[Task brief] Repeat exactly every line that comes at or after the line containing "revert pre t", through the end of the entries below.

[Supplied entries]
(** The ranges of consecutive frames. *)
Fixpoint offsets (start : nat) (frames : list (list PerfMetricsRecord)) : list (nat * nat) :=
  match frames with
  | [] => []
  | f :: frames => (start, (start + length f)%nat) :: offsets (start + length f) frames
  end.

Lemma emitted_offsets records front start id :
  emitted_frames records (start + length front) start id = offsets start (split_frames front id records).
Proof.
  revert front start id. induction records as [|r records IH]; intros front start id; [done|].
  cbn [emitted_frames split_frames]. destruct (id =? m_frame_id r).
  - rewrite <- IH, length_app. simpl. f_equal. lia.
  - cbn [offsets]. f_equal. rewrite <- IH. simpl. f_equal. lia.
Qed.

Lemma frame_ranges_offsets records : frame_ranges records = offsets 0 (frames_of records).
Proof.
  destruct records as [|r records]; [done|]. cbn [frame_ranges frames_of emitted_frames].
  rewrite Z.eqb_refl. exact (emitted_offsets records [r] 0 (m_frame_id r)).
Qed.

Lemma split_concat records front id : concat (split_frames front id records) = front ++ records.
Proof.
  revert front id. induction records as [|r records IH]; intros front id; [done|]. cbn [split_frames].
  destruct (id =? _); [by rewrite IH, <- app_assoc|]. cbn [concat]. by rewrite IH.
Qed.

Lemma frames_concat records : concat (frames_of records) = records.
Proof. destruct records as [|r records]; [done|]. apply split_concat. Qed.

(** A frame has records of one identifier, another one than the frame behind it. *)
Definition frame_has_id (id : Z) (f : list PerfMetricsRecord) : Prop :=
  f <> [] /\ Forall (fun r => m_frame_id r = id) f.

Inductive maximal_frames : list (list PerfMetricsRecord) -> Prop :=
| maximal_nil : maximal_frames []
| maximal_one id f : frame_has_id id f -> maximal_frames [f]
| maximal_cons id id' f g fs :
    frame_has_id id f -> frame_has_id id' g -> id <> id' -> maximal_frames (g :: fs) ->
    maximal_frames (f :: g :: fs).

Lemma split_maximal records front id : frame_has_id id front ->
  exists f fs, split_frames front id records = f :: fs /\ frame_has_id id f /\ maximal_frames (f :: fs).
Proof.
  revert front id. induction records as [|r records IH]; intros front id [Hne Hf]; cbn [split_frames].
  { exists front, []. by repeat econstructor. }
  destruct (id =? m_frame_id r) eqn:E; zbool.
  - apply IH. split; [by destruct front|]. rewrite Forall_app. split; [done|]. by constructor.
  - destruct (IH [r] (m_frame_id r)) as (g & gs & Eg & Hg & Hm); [by repeat constructor|].
    exists front, (g :: gs). rewrite Eg. split; [done|]. split; [done|]. by econstructor.
Qed.

Lemma frames_maximal records : maximal_frames (frames_of records).
Proof.
  destruct records as [|r records]; [constructor|]. simpl.
  destruct (split_maximal records [r] (m_frame_id r)) as (f & fs & -> & _ & Hm); [by repeat constructor|done].
Qed.

Lemma range_in pre (f post : list PerfMetricsRecord) :
  range_of (pre ++ f ++ post) (length pre, (length pre + length f)%nat) = f.
Proof.
  unfold range_of. cbn [fst snd]. rewrite drop_app_length, Nat.add_comm, Nat.add_sub.
  apply take_app_length.
Qed.

(** ** The template *)

Definition longer (t f : list PerfMetricsRecord) : list PerfMetricsRecord :=
  if (length t <? length f)%nat then f else t.

Definition longest (frames : list (list PerfMetricsRecord)) : list PerfMetricsRecord :=
  fold_left longer frames [].

Lemma longer_eq t f : longer t f = if (length t <? length f)%nat then f else t.
Proof. done. Qed.

Lemma longer_range_eq s n start (f : list PerfMetricsRecord) :
  longer_range (s, n) (start, (start + length f)%nat)
  = if (n <? length f)%nat then (start, length f) else (s, n).
Proof.
  unfold longer_range. cbn [fst snd]. by replace (start + length f - start)%nat with (length f) by lia.
Qed.

Lemma template_step records pre frames t start :
  records = pre ++ concat frames -> range_of records (start, (start + length t)%nat) = t ->
  let '(start', size') := fold_left longer_range (offsets (length pre) frames) (start, length t) in
  let t' := fold_left longer frames t in
  size' = length t' /\ range_of records (start', (start' + size')%nat) = t'.
Proof.
  revert pre t start. induction frames as [|f frames IH]; intros pre t start Hr Ht; [done|].
  cbn [offsets fold_left concat] in *. rewrite longer_range_eq, longer_eq.
  assert (records = (pre ++ f) ++ concat frames) as Hr' by by rewrite <- app_assoc.
  rewrite <- length_app. destruct (length t <? length f)%nat; apply IH; try done.
  rewrite Hr. apply range_in.
Qed.

Lemma template_longest records :
  let '(start, size) := template_frame (frame_ranges records) in
  size = length (longest (frames_of records))
  /\ range_of records (start, (start + size)%nat) = longest (frames_of records).
Proof.
  rewrite frame_ranges_offsets. apply (template_step records [] (frames_of records) [] 0); [|done].
  by rewrite frames_concat.
Qed.

Lemma fold_longest frames t :
  let t' := fold_left longer frames t in
  (t' = t \/ t' ∈ frames) /\ (length t <= length t')%nat
  /\ Forall (fun f => (length f <= length t')%nat) frames.
Proof.
  revert t. induction frames as [|f frames IH]; intros t; cbn [fold_left]; [by repeat split; auto|].
  rewrite !(longer_eq t f).
  destruct (Nat.ltb_spec (length t) (length f)).
  - destruct (IH f) as (H1 & H2 & H3). split; [right; rewrite elem_of_cons; tauto|].
    split; [lia|]. by constructor.
  - destruct (IH t) as (H1 & H2 & H3). split; [rewrite elem_of_cons; tauto|].
    split; [lia|]. constructor; [lia|done].
Qed.

(** ** Which record belongs to which pattern *)

Definition frame_pattern (template f : list PerfMetricsRecord) : list Index :=
  if MatchDrawSignatures template f then Z.of_nat <$> seq 0 (length f)
  else replicate (length f) kInvalidWrapped.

[Written response]
  revert pre t start. induction frames as [|f frames IH]; intros pre t start Hr Ht; [done|].
  cbn [offsets fold_left concat] in *. rewrite longer_range_eq, longer_eq.
  assert (records = (pre ++ f) ++ concat frames) as Hr' by by rewrite <- app_assoc.
  rewrite <- length_app. destruct (length t <? length f)%nat; apply IH; try done.
  rewrite Hr. apply range_in.
Qed.

Lemma template_longest records :
  let '(start, size) := template_frame (frame_ranges records) in
  size = length (longest (frames_of records))
  /\ range_of records (start, (start + size)%nat) = longest (frames_of records).
Proof.
  rewrite frame_ranges_offsets. apply (template_step records [] (frames_of records) [] 0); [|done].
  by rewrite frames_concat.
Qed.

Lemma fold_longest frames t :
  let t' := fold_left longer frames t in
  (t' = t \/ t' ∈ frames) /\ (length t <= length t')%nat
  /\ Forall (fun f => (length f <= length t')%nat) frames.
Proof.
  revert t. induction frames as [|f frames IH]; intros t; cbn [fold_left]; [by repeat split; auto|].
  rewrite !(longer_eq t f).
  destruct (Nat.ltb_spec (length t) (length f)).
  - destruct (IH f) as (H1 & H2 & H3). split; [right; rewrite elem_of_cons; tauto|].
    split; [lia|]. by constructor.
  - destruct (IH t) as (H1 & H2 & H3). split; [rewrite elem_of_cons; tauto|].
    split; [lia|]. constructor; [lia|done].
Qed.

(** ** Which record belongs to which pattern *)

Definition frame_pattern (template f : list PerfMetricsRecord) : list Index :=
  if MatchDrawSignatures template f then Z.of_nat <$> seq 0 (length f)
  else replicate (length f) kInvalidWrapped.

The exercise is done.